(** What [V] does, in one equation. *)
Lemma V_cases k s sem :
  inv k -> sems k !! s = Some sem ->
  (queue sem = [] /\ V k s = Ok (post k s sem)) \/
  exists t q th, sem = mkSem (value sem) (t :: q) /\ alive k t th /\ status th = BLOCKED /\ waits_on th = Some s /\
    V k s = Ok (wake k s t q (value sem) th).
Proof.
  intros Hi Hs. unfold V. cbn [with_level sems]. rewrite Hs. cbn [deref mbind res_bind].
  destruct sem as [v [| t q]]; cbn [queue value]; [left; by destruct k | right].
  destruct (si_queue _ _ _ (i_sems _ Hi _ _ Hs) t) as (th & Ha & Hb & Hw); [by left |].
  exists t, q, th. split_and!; [done | done | done | done |].
  cbn [ListSpec.RemoveFront mbind res_bind]. unfold ReadyToRun. cbn [with_level level].
  rewrite bool_decide_true by done. cbn [ASSERT mbind res_bind].
  rewrite (thread_alive (with_level k IntOff) t th) by done. cbn [mbind res_bind].
  unfold ListSpec.Append, ListSpec.is_in. cbn [with_level readyList].
  rewrite bool_decide_false by (by apply (wake_not_ready k s t q v th)). done.
Qed.

Lemma V_good k s : good k -> (s < length (sems k))%nat -> exists k', V k s = Ok k' /\ good k'.
Proof.
  intros [Hi Hn] [sem Hs]%lookup_lt_is_Some_2.
  destruct (V_cases k s sem Hi Hs) as [(Hq & ->) | (t & q & th & Hsem & Ha & Hb & Hw & ->)]; eexists; (split; [done |]).
  - split; [by apply post_inv | by apply post_wakeup].
  - rewrite Hsem in Hs. split; [by eapply wake_inv | by eapply wake_wakeup].
Qed.
(** ** Giving the processor away *)

Lemma switch_good k n fin :
  switching k n fin -> no_lost_wakeup k -> exists k', Run k n fin = Ok k' /\ good k'.
Proof.
  intros Hsw Hn. destruct (Run_switches k n fin Hsw) as (k' & HR & Hst). exists k'. split; [done |].
  split; [by eapply switched_inv |]. intros s sem Hs Hq. rewrite (st_sems _ _ _ _ Hst) in Hs.
  change (woken k' s) with (count (woken_on s) (threads k')). rewrite (st_count _ _ _ _ Hst (woken_on s)).
  - by apply Hn.
  - by intros [].
  - intros th th' Hsm Hstat. destruct (same_waits _ _ Hsm) as [Hw _]. unfold woken_on. rewrite Hw.
    destruct Hstat as [-> | [-> ->]]; naive_solver.
  - intros Hfin th Ha [? ?]. destruct (sw_current _ _ _ Hsw) as (th' & Ha' & Hf). destruct (Hf Hfin).
    pose proof (alive_fun _ _ _ _ Ha Ha') as <-. congruence.
Qed.
(** It makes a thread at 10000, with its stack at 20000. *)
Definition mem1 : memory := mem0 ∪ (words 10000 76 ∪ words 20000 StackSize).
Definition ok (r : res memory) : memory := match r with Ok m => m | Fault _ => ∅ end.
Definition mem2 := ok (Thread 10000 mem1).
Definition mem3 := ok (StackAllocate label ThreadBegin ThreadFinish 10000 func 42 20000 mem2).

Lemma home_new : home eax_save mem1 10000 20000 (20000 + stack_bytes).
Proof.
  split; unfold apart, eax_save, object_size, MachineStateSize, stack_bytes, StackSize; try lia; apply mapped_union_r.
  - apply mapped_union_l, words_mapped.
  - apply mapped_union_r, (words_mapped 20000 (8 * 1024)).
Qed.

Lemma mem2_eq : Thread 10000 mem1 = Ok mem2 /\ grows mem1 mem2 /\ forall i, 0 <= i <= MachineStateSize -> mem2 !! (10000 + 4 * i) = Some 0.
Proof.
  destruct (Thread_spec 10000 mem1 (ho_mapped _ _ _ _ _ home_new)) as (m & E & Hg & Hz & _).
  unfold mem2. rewrite E. exact (conj eq_refl (conj Hg Hz)).
Qed.

Lemma mem3_eq : StackAllocate label ThreadBegin ThreadFinish 10000 func 42 20000 mem2 = Ok mem3 /\ grows mem2 mem3.
Proof.
  destruct mem2_eq as (_ & Hg & Hz). destruct home_new as [[H1 H2] [H3 H4] Ha _ _ Hm Hm'].
  destruct (StackAllocate_spec label ThreadBegin ThreadFinish 10000 func 42 20000 mem2 H1 H2 H3 H4 Ha
    (mapped_grows _ _ _ _ Hm Hg) (mapped_grows _ _ _ _ Hm' Hg) Hz) as (m & E & Hg' & _).
  unfold mem3. rewrite E. exact (conj eq_refl Hg').
Qed.

Definition w1 : world :=
  mkWorld (mk (At 7777) main_regs mem3) 2000 {[10000 := new_ctx label ThreadBegin ThreadFinish func 42 20000 mem3]}
    (<[10000 := (20000, 20000 + stack_bytes)]> {[2000 := (3000, 3400)]}).

Lemma reach1 : reachable label eax_save ThreadBegin ThreadFinish w1.
Proof.
  exists w0. split.
  - split; [done |]. split; [unfold w0, mem0; cbn; by rewrite lookup_insert_eq |]. exists 3000, 3400. split; [done | exact home_main].
  - apply rtc_once. apply (Forks label eax_save ThreadBegin ThreadFinish w0 10000 func 42 20000 mem1 mem2 mem3).
    + by vm_compute.
    + intros a Ha. apply lookup_union_is_Some. by left.
    + intros a Ha. cbn. unfold mem1. apply lookup_union_l. apply lookup_union_None.
      split; apply not_elem_of_list_to_map_1; intros Hin; apply list_elem_of_fmap in Hin as ([b v] & -> & Hin);
        apply list_elem_of_fmap in Hin as (i & [= -> ->] & Hi%elem_of_seqZ); apply Ha;
        unfold belongs, in_object, object_size, MachineStateSize, stack_bytes, StackSize in *; cbn [fst]; lia.
    + exact home_new.
    + intros t' lo hi. cbn. intros [<- [= <- <-]]%lookup_singleton_Some.
      split; unfold apart, object_size, MachineStateSize, stack_bytes, StackSize; lia.
    + apply mem2_eq.
    + apply mem3_eq.
Qed.
Lemma represents_create : represents create ∅.
Proof.
  exists (replicate 4 []). split_and!; [by apply (InitBuckets_holds 4) | done |]. intros k. by rewrite lookup_empty.
Qed.

Lemma answer_perm xss xss' x k : NoDup (getKey <$> concat xss') -> NoDup (getKey <$> concat xss) ->
  concat xss' ≡ₚ x :: concat xss ->
  answer xss' k = (if decide (k = getKey x) then Some x else answer xss k) /\ answer xss (getKey x) = None.
Proof using All.
  intros Hnd' Hnd Hp. assert (getKey x ∉ getKey <$> concat xss) as Hx.
  { rewrite Hp in Hnd'. by apply NoDup_cons in Hnd' as [? _]. }
  split.
  - apply option_eq. intros y. rewrite (answer_Some xss' k y Hnd'), Hp, elem_of_cons.
    destruct (decide (k = getKey x)) as [-> | Hne]; [| rewrite (answer_Some xss k y Hnd); intuition congruence].
    split; [| intros [= <-]; split; [by left | done]]. intros [[-> | Hy] Hk]; [done |]. destruct Hx. apply list_elem_of_fmap. by exists y.
  - destruct (answer xss (getKey x)) as [y |] eqn:E; [| done]. apply answer_Some in E as [Hy Hk]; [| done].
    destruct Hx. apply list_elem_of_fmap. by exists y.
Qed.

(** The items a walk sees are those of the map, each once. *)
Lemma answer_items xss (m : gmap Key T) : NoDup (getKey <$> concat xss) -> (forall k, m !! k = answer xss k) ->
  NoDup (concat xss) /\ forall x, x ∈ concat xss <-> m !! getKey x = Some x.
Proof.
  intros Hnd Hm. split; [by eapply NoDup_fmap_1 |]. intros x. rewrite Hm, answer_Some by done. tauto.
Qed.

Lemma represents_empty xss h (m : gmap Key T) : counted h xss -> NoDup (getKey <$> concat xss) ->
  (forall k, m !! k = answer xss k) -> IsEmpty h = bool_decide (m = ∅).
Proof.
  intros [Hc _] Hnd Hm. destruct (answer_items xss m Hnd Hm) as [_ Hit]. unfold IsEmpty. rewrite Hc.
  destruct (concat xss) as [| x xs] eqn:E; cbn [length].
  - rewrite bool_decide_true; [done |]. apply map_eq. intros k. rewrite Hm, lookup_empty. unfold answer. by rewrite E.
  - rewrite bool_decide_false; [by destruct xs |]. intros ->. assert (x ∈ x :: xs) as Hx%Hit by (by left). by rewrite lookup_empty in Hx.
Qed.
Record t := mk {
  machine : Machine.t;
  input : list Z;                           (** what [GetChar] will deliver *)
  output : list Z;                          (** what [PutChar] has received *)
  files : gmap (list Z) (list Z);           (** the host's files *)
  openFiles : list (option OpenFile);
  type : list Z;
  idx : Z;
}.

Definition with_machine (k : t) m := mk m (input k) (output k) (files k) (openFiles k) (type k) (idx k).
Definition with_input (k : t) i := mk (machine k) i (output k) (files k) (openFiles k) (type k) (idx k).
Definition with_output (k : t) o := mk (machine k) (input k) o (files k) (openFiles k) (type k) (idx k).
Definition with_files (k : t) f := mk (machine k) (input k) (output k) f (openFiles k) (type k) (idx k).
Definition with_openFiles (k : t) o := mk (machine k) (input k) (output k) (files k) o (type k) (idx k).
Definition with_type (k : t) ty := mk (machine k) (input k) (output k) (files k) (openFiles k) ty (idx k).
Definition with_idx (k : t) i := mk (machine k) (input k) (output k) (files k) (openFiles k) (type k) i.

Inductive ret (A : Type) : Type :=
  | Returned (a : A) (k : t)
  | Trapped (which : ExceptionType) (k : t).
Arguments Returned {A} _ _.
Arguments Trapped {A} _ _.

Definition M (A : Type) : Type := t -> res (ret A).
#[export] Instance M_ret : MRet M := fun A a k => Ok (Returned a k).
#[export] Instance M_bind : MBind M := fun A B f m k =>
  match m k with
  | Ok (Returned a k') => f a k'
  | Ok (Trapped w k') => Ok (Trapped w k')
  | Fault e => Fault e
  end.

Definition fail {A} (e : fault) : M A := fun _ => Fault e.
Definition gets {A} (f : t -> A) : M A := fun k => Ok (Returned (f k) k).
Definition modify (f : t -> t) : M unit := fun k => Ok (Returned tt (f k)).
Definition lift {A} (r : res A) : M A := fun k =>
  match r with Ok a => Ok (Returned a k) | Fault e => Fault e end.
(** A computation on the machine. *)
Definition on_machine {A} (f : Machine.t -> res (outcome A)) : M A := fun k =>
  match f (machine k) with
  | Ok (Done a m) => Ok (Returned a (with_machine k m))
  | Ok (Trap w m) => Ok (Trapped w (with_machine k m))
  | Fault e => Fault e
  end.

Definition ReadReg (r : Z) : M Z := k ← gets machine; lift (ReadRegister k r).
Definition WriteReg (r v : Z) : M unit :=
  on_machine (fun m => m' ← WriteRegister m r v; Ok (Done tt m')).

Definition GetChar : M Z := i ← gets input;
  match i with [] => fail Blocked | c :: i' => _ ← modify (fun k => with_input k i'); mret c end.
Definition PutChar (c : Z) : M unit := modify (fun k => with_output k (output k ++ [c])).

(** An element of an array of the kernel; outside of it is a wild access. *)
Definition at_ {A} (l : list A) (i : Z) : res A := if i <? 0 then Fault MemoryFault else deref (l !! Z.to_nat i).
Definition openFile (i : Z) : M (option OpenFile) := o ← gets openFiles; lift (at_ o i).
Definition set_openFile (i : Z) (o : option OpenFile) : M unit :=
  _ ← openFile i; modify (fun k => with_openFiles k (<[Z.to_nat i := o]> (openFiles k))).
Definition set_type (i : Z) (ty : Z) : M unit :=
  l ← gets type; _ ← lift (at_ l i); modify (fun k => with_type k (<[Z.to_nat i := ty]> (type k))).

(** The string at the start of a buffer; without an end, its reader runs off it. *)
Fixpoint cstring (buf : list Z) : option (list Z) :=
  match buf with
  | [] => None
  | c :: buf' => if c =? 0 then Some [] else s ← cstring buf'; Some (c :: s)
  end.

(** [strcmp(buf, s) == 0] for a string [s] *)
Fixpoint same_string (buf s : list Z) : res bool :=
  match buf, s with
  | [], _ => Fault MemoryFault
  | c :: _, [] => Ok (c =? 0)
  | c :: buf', d :: s' => if c =? d then same_string buf' s' else Ok false
  end.

(** [buf[i] = c] *)
Definition poke (buf : list Z) (i : nat) (c : Z) : M (list Z) :=
  if decide (i < length buf)%nat then mret (<[i := c]> buf) else fail MemoryFault.

(** "stdin", "stdout" *)
Definition stdin_name : list Z := [115; 116; 100; 105; 110].
Definition stdout_name : list Z := [115; 116; 100; 111; 117; 116].

(** ** The host (lib/sysdep.cc over UNIX) *)
Section host.
(** Whether [open] with [O_CREAT] succeeds for a new name. *)
Context (creatable : list Z -> bool).
(** What [new char[n]] holds. *)
Context (fresh : nat -> list Z).

Definition OpenForWrite (name : list Z) : M (list Z) :=
  fs ← gets files;
  _ ← lift (ASSERT (bool_decide (is_Some (fs !! name)) || creatable name));
  _ ← modify (fun k => with_files k (<[name := []]> (files k)));
  mret name.

Definition OpenForReadWrite (name : list Z) (crashOnError : bool) : M (option (list Z)) :=
  fs ← gets files;
  let fd := if decide (is_Some (fs !! name)) then Some name else None in
  _ ← lift (ASSERT (negb crashOnError || bool_decide (is_Some fd)));
  mret fd.

Definition contents (name : list Z) : M (list Z) := fs ← gets files; lift (deref (fs !! name)).

(** [write] at a position: a gap is filled with zeros; writing nothing changes nothing. *)
Definition overwrite (c : list Z) (pos : nat) (bs : list Z) : list Z :=
  match bs with
  | [] => c
  | _ => let c' := c ++ replicate (pos - length c) 0 in take pos c' ++ bs ++ drop (pos + length bs) c'
  end.

(** [Lseek(file, position, 0); ReadPartial(file, into, numBytes)]; the host does not
    define what a negative count does. *)
Definition ReadAt (f : OpenFile) (numBytes position : Z) : M (list Z) :=
  _ ← lift (ASSERT (0 <=? position));
  if numBytes <? 0 then fail MemoryFault
  else c ← contents (file f); mret (slice (Z.to_nat position) (Z.to_nat numBytes) c).

(** [Lseek(file, position, 0); WriteFile(file, from, numBytes)] *)
Definition WriteAt (f : OpenFile) (from : list Z) (numBytes position : Z) : M Z :=
  _ ← lift (ASSERT (0 <=? position));
  if (numBytes <? 0) || (Z.of_nat (length from) <? numBytes) then fail MemoryFault
  else
    c ← contents (file f);
    _ ← modify (fun k => with_files k
          (<[file f := overwrite c (Z.to_nat position) (take (Z.to_nat numBytes) from)]> (files k)));
    mret numBytes.

(** [Read], [Write], [Seek] change the object in slot [i]. *)
Definition Read (i : Z) (f : OpenFile) (numBytes : Z) : M (list Z) :=
  into ← ReadAt f numBytes (currentOffset f);
  _ ← set_openFile i (Some (mkOpen (file f) (s32 (currentOffset f + Z.of_nat (length into)))));
  mret into.

Definition Write (i : Z) (f : OpenFile) (from : list Z) (numBytes : Z) : M Z :=
  numWritten ← WriteAt f from numBytes (currentOffset f);
  _ ← set_openFile i (Some (mkOpen (file f) (s32 (currentOffset f + numWritten))));
  mret numWritten.

Definition Seek (i : Z) (f : OpenFile) (pos : Z) : M Z :=
  _ ← lift (ASSERT (0 <=? pos));
  _ ← set_openFile i (Some (mkOpen (file f) pos));
  mret pos.

Definition Length (f : OpenFile) : M Z := c ← contents (file f); mret (s32 (Z.of_nat (length c))).

(** ** The stub FileSystem *)

Definition Create (name : list Z) : M bool := _ ← OpenForWrite name; mret true.

Definition Open (name : list Z) : M (option OpenFile) :=
  fd ← OpenForReadWrite name false;
  mret (match fd with None => None | Some f => Some (mkOpen f 0) end).

Fixpoint free_loop (n i : nat) (o : list (option OpenFile)) : res Z :=
  match n with
  | O => Ok (-1)
  | S n' =>
      f ← deref (o !! i);
      match f with None => Ok (Z.of_nat i) | Some _ => free_loop n' (S i) o end
  end.
Definition findFreeSlot : M Z := o ← gets openFiles; lift (free_loop 8 2 o).

(** [openFiles[idx++] = Open(name)] *)
Definition open_next (name : list Z) : M unit :=
  f ← Open name;
  i ← gets idx;
  _ ← modify (fun k => with_idx k (i + 1));
  set_openFile i f.

Definition FileSystem : M unit :=
  _ ← modify (fun k => with_idx (with_type (with_openFiles k (replicate 10 None)) (replicate 10 0)) 0);
  _ ← Create stdin_name;
  _ ← Create stdout_name;
  _ ← set_type 1 1;
  _ ← open_next stdin_name;
  open_next stdout_name.

(** ** System calls *)

Definition MAX_LENGTH : Z := 1000.

Definition user2system (virtAddr limit : Z) : M (list Z) :=
  on_machine (fun m => User2System fresh m virtAddr limit).
Definition system2user (virtAddr len : Z) (buffer : list Z) : M Z :=
  on_machine (fun m => System2User m virtAddr len buffer).

(** [new char[n]], for an int [n] *)
Definition new_chars (n : Z) : M (list Z) := if n <? 0 then fail MemoryFault else mret (fresh (Z.to_nat n)).

(** The loop that reads a line into a buffer; the index it ends at. *)
Fixpoint line_loop (n : nat) (i : nat) (sysBuff : list Z) : M (nat * list Z) :=
  match n with
  | O => mret (i, sysBuff)
  | S n' =>
      ch ← GetChar;
      if (ch =? 10) || (ch =? 0) then sysBuff ← poke sysBuff i 0; mret (i, sysBuff)
      else sysBuff ← poke sysBuff i ch; line_loop n' (S i) sysBuff
  end.

(** The loop that prints a buffer; the index it ends at. *)
Fixpoint print_loop (n : nat) (i : nat) (sysBuff : list Z) : M nat :=
  match n with
  | O => mret i
  | S n' =>
      c ← lift (deref (sysBuff !! i));
      if c =? 0 then mret i else _ ← PutChar c; print_loop n' (S i) sysBuff
  end.

Definition SysReadString : M unit :=
  addr ← ReadReg 4;
  length ← ReadReg 5;
  sysBuff ← new_chars (length + 1);
  '(i, sysBuff) ← line_loop (Z.to_nat length) 0 sysBuff;
  sysBuff ← poke sysBuff i 0;
  _ ← system2user addr length sysBuff;
  mret tt.

Definition SysPrintString : M unit :=
  addr ← ReadReg 4;
  sysBuff ← user2system addr MAX_LENGTH;
  _ ← print_loop (Z.to_nat MAX_LENGTH) 0 sysBuff;
  mret tt.

Definition SysCreateFile : M Z :=
  addr ← ReadReg 4;
  sysBuff ← user2system addr MAX_LENGTH;
  name ← lift (deref (cstring sysBuff));
  if decide (name = []) then mret (-1)
  else code ← Create name; mret (if code : bool then 0 else -1).

Definition SysOpen : M Z :=
  addr ← ReadReg 4;
  ty ← ReadReg 5;
  buf ← user2system addr 256;
  is_stdin ← lift (same_string buf stdin_name);
  if is_stdin : bool then mret 0 else
  is_stdout ← lift (same_string buf stdout_name);
  if is_stdout : bool then mret 1
  else
    freeSlot ← findFreeSlot;
    if freeSlot =? -1 then mret (-1)
    else
      _ ← set_type freeSlot ty;
      if (ty =? 0) || (ty =? 1) then
        name ← lift (deref (cstring buf));
        f ← Open name;
        _ ← set_openFile freeSlot f;
        match f with
        | Some _ => mret freeSlot
        | None => if ty =? 2 then mret 0 else if ty =? 3 then mret 1 else mret (-1)
        end
      else mret (-1).

Definition SysClose : M Z :=
  fileid ← ReadReg 4;
  if (0 <=? fileid) && (fileid <=? 9) then
    f ← openFile fileid;
    match f with
    | Some _ => _ ← set_openFile fileid None; mret 0
    | None => mret (-1)
    end
  else mret (-1).

Definition SysRead : M Z :=
  virtualAddr ← ReadReg 4;
  charcount ← ReadReg 5;
  openFileId ← ReadReg 6;
  if (9 <? openFileId) || (openFileId <? 0) then mret (-1)
  else
    f ← openFile openFileId;
    match f with
    | None => mret (-4)
    | Some f =>
        sysBuff ← new_chars (charcount + 1);
        if openFileId =? 0 then
          '(i, sysBuff) ← line_loop (Z.to_nat charcount) 0 sysBuff;
          sysBuff ← poke sysBuff i 0;
          _ ← system2user virtualAddr charcount sysBuff;
          mret (Z.of_nat i)
        else if openFileId =? 1 then mret (-2)
        else
          into ← Read openFileId f charcount;
          let size := Z.of_nat (length into) in
          if 0 <? size then
            _ ← system2user virtualAddr size (list_inserts 0 into sysBuff);
            mret size
          else mret (-3)
    end.

Definition SysWrite : M Z :=
  virtualAddr ← ReadReg 4;
  charcount ← ReadReg 5;
  openFileId ← ReadReg 6;
  if (9 <? openFileId) || (openFileId <? 0) then mret (-1)
  else
    f ← openFile openFileId;
    match f with
    | None => mret (-4)
    | Some f =>
        tys ← gets type;
        ty ← lift (at_ tys openFileId);
        if ty =? 1 then mret (-2)
        else
          sysBuff ← user2system virtualAddr (s32 (charcount + 1));
          if openFileId =? 1 then i ← print_loop (Z.to_nat MAX_LENGTH) 0 sysBuff; mret (Z.of_nat i)
          else if openFileId =? 0 then mret (-2)
          else Write openFileId f sysBuff charcount
    end.
(** A name that is in the table. *)
Lemma taken_name st k m nm junk s :
  represents st k m -> is_cstring nm -> m !! nm = Some s ->
  (s < length (sems k))%nat /\ (forall nm', m !! nm' = Some s -> nm' = nm) /\
  (forall init, Create st k (nm ++ 0 :: junk) init = Ok (-1, st, k)) /\
  Wait st k (nm ++ 0 :: junk) = (k' ← P k s; Ok (0, k')) /\
  Signal st k (nm ++ 0 :: junk) = (k' ← V k s; Ok (0, k')).
Proof.
  intros Hr Hn Hm. unfold Create, Wait, Signal. rewrite (lookup_name_spec st k m), Hm by done.
  pose proof Hr as [_ _ _ Hnd _ -> Hown Hss]. apply elem_of_list_to_map in Hm; [| done]. split; [| split; [| done]].
  - apply (proj1 (Forall_forall _ _) Hss). apply list_elem_of_fmap. by exists (nm, s).
  - intros nm' Hm'. apply elem_of_list_to_map in Hm'; [| done].
    apply list_elem_of_lookup in Hm as [i Hi], Hm' as [j Hj].
    assert (i = j) as -> by (eapply (NoDup_lookup _ i j s Hown); by rewrite list_lookup_fmap, ?Hi, ?Hj). congruence.
Qed.

(** A name that is not. *)
Lemma missing_name st k m nm junk init :
  represents st k m -> is_cstring nm -> (length nm < 50)%nat -> m !! nm = None ->
  Wait st k (nm ++ 0 :: junk) = Ok (-1, k) /\ Signal st k (nm ++ 0 :: junk) = Ok (-1, k) /\
  if decide (size m = 10%nat) then Create st k (nm ++ 0 :: junk) init = Ok (-1, st, k)
  else exists st', Create st k (nm ++ 0 :: junk) init = Ok (0, st', with_sems k (sems k ++ [new_Semaphore init])) /\
         represents st' (with_sems k (sems k ++ [new_Semaphore init])) (<[nm := length (sems k)]> m).
Proof.
  intros Hr Hn Hln Hm. unfold Wait, Signal. rewrite (lookup_name_spec st k m), Hm by done.
  split; [done |]. split; [done |]. pose proof (represents_size st k m Hr) as Hsz.
  destruct (first_clear (slots (bm st))) as [i |] eqn:Hi.
  - rewrite decide_False; [by eapply new_name |]. destruct (Bitmap.first_clear_Some _ _ Hi) as [Hfree _].
    apply Bitmap.count_clear_insert in Hfree. lia.
  - pose proof (slot_find_law _ (rp_wf _ _ _ Hr)) as Hfind. rewrite Hi in Hfind.
    apply Bitmap.first_clear_None, Bitmap.count_clear_full in Hi. rewrite decide_True by lia.
    unfold Create. rewrite (lookup_name_spec st k m), Hm by done. cbn [mbind option_bind res_bind].
    unfold FindFreeSlot. rewrite Hfind. by destruct st.
Qed.
(* ===== verification/Exceptions.v ===== *)
(** * Exceptions: userprog/exception.cc

    The entry point of the kernel for a user program.  The calls on numbers,
    characters, strings and files run here to the end; the calls that make, join
    or block processes are handed to the scheduler ([Process]) with the state
    they find.  The random number and the process id are arguments. *)

From S2P Require Import Prelude Machine Syscalls FileCalls.

Module Exceptions.
Import Machine FileCalls.

Definition SC_Halt : Z := 0.
Definition SC_Exit : Z := 1.
Definition SC_Exec : Z := 2.
Definition SC_Join : Z := 3.
Definition SC_Seek : Z := 9.
Definition SC_Add : Z := 42.
Definition SC_ReadNum : Z := 43.
Definition SC_PrintNum : Z := 44.
Definition SC_ReadChar : Z := 45.
Definition SC_PrintChar : Z := 46.
Definition SC_RandomNum : Z := 47.
Definition SC_ReadString : Z := 48.
Definition SC_PrintString : Z := 49.
Definition SC_CreateFile : Z := 50.
Definition SC_OpenFile : Z := 51.
Definition SC_CloseFile : Z := 52.
Definition SC_ReadFile : Z := 53.
Definition SC_WriteFile : Z := 54.
Definition SC_CreateSemaphore : Z := 55.
Definition SC_Wait : Z := 56.
Definition SC_Signal : Z := 57.
Definition SC_GetPID : Z := 58.

(** ** The console calls on the kernel's state *)

Definition read_console {A} (f : list Z -> res (A * list Z)) : M A :=
  i ← gets input;
  '(a, i') ← lift (f i);
  _ ← modify (fun k => with_input k i');
  mret a.
Definition print (cs : list Z) : M unit := modify (fun k => with_output k (output k ++ cs)).

Section handler.
Context (creatable : list Z -> bool) (fresh : nat -> list Z) (random processID : Z).

(** A call without a result leaves [r2]. *)
Definition result (call : M Z) : M (option Z) := r ← call; mret (Some r).
Definition no_result (call : M unit) : M (option Z) := _ ← call; mret None.

(** The cases of the inner switch that end in [ModifyReturnPoint(); return]. *)
Definition local_call (ty : Z) : option (M (option Z)) :=
  if ty =? SC_Add then Some (result (a ← ReadReg 4; b ← ReadReg 5; mret (Console.SysAdd a b)))
  else if ty =? SC_ReadNum then Some (result (read_console Console.SysReadNum))
  else if ty =? SC_PrintNum then Some (no_result (n ← ReadReg 4; cs ← lift (Console.SysPrintNum n); print cs))
  else if ty =? SC_ReadChar then Some (result (read_console Console.SysReadChar))
  else if ty =? SC_PrintChar then Some (no_result (r ← ReadReg 4; print [Console.SysPrintChar r]))
  else if ty =? SC_RandomNum then Some (result (mret random))
  else if ty =? SC_ReadString then Some (no_result (SysReadString fresh))
  else if ty =? SC_PrintString then Some (no_result (SysPrintString fresh))
  else if ty =? SC_CreateFile then Some (result (SysCreateFile creatable fresh))
  else if ty =? SC_OpenFile then Some (result (SysOpen fresh))
  else if ty =? SC_CloseFile then Some (result SysClose)
  else if ty =? SC_ReadFile then Some (result (SysRead fresh))
  else if ty =? SC_WriteFile then Some (result (SysWrite fresh))
  else if ty =? SC_Seek then Some (result SysSeek)
  else if ty =? SC_GetPID then Some (result (mret processID))
  else None.

Definition process_call (ty : Z) : bool :=
  bool_decide (ty ∈ [SC_Exec; SC_Join; SC_Exit; SC_CreateSemaphore; SC_Wait; SC_Signal]).

Definition ModifyReturnPoint : M unit :=
  pc ← ReadReg PCReg;
  _ ← WriteReg PrevPCReg pc;
  pc ← ReadReg PCReg;
  _ ← WriteReg PCReg (s32 (pc + 4));
  pc ← ReadReg PCReg;
  WriteReg NextPCReg (s32 (pc + 4)).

........

REQUIRED ACTION -> Look in the material above for the line with "intros Hnd Hm." and the line with "destruct (concat xss)", and transcribe exactly those lines and all lines between them, nothing more.

THE COMPLETED TASK ->
  intros Hnd Hm. split; [by eapply NoDup_fmap_1 |]. intros x. rewrite Hm, answer_Some by done. tauto.
Qed.

Lemma represents_empty xss h (m : gmap Key T) : counted h xss -> NoDup (getKey <$> concat xss) ->
  (forall k, m !! k = answer xss k) -> IsEmpty h = bool_decide (m = ∅).
Proof.
  intros [Hc _] Hnd Hm. destruct (answer_items xss m Hnd Hm) as [_ Hit]. unfold IsEmpty. rewrite Hc.
  destruct (concat xss) as [| x xs] eqn:E; cbn [length].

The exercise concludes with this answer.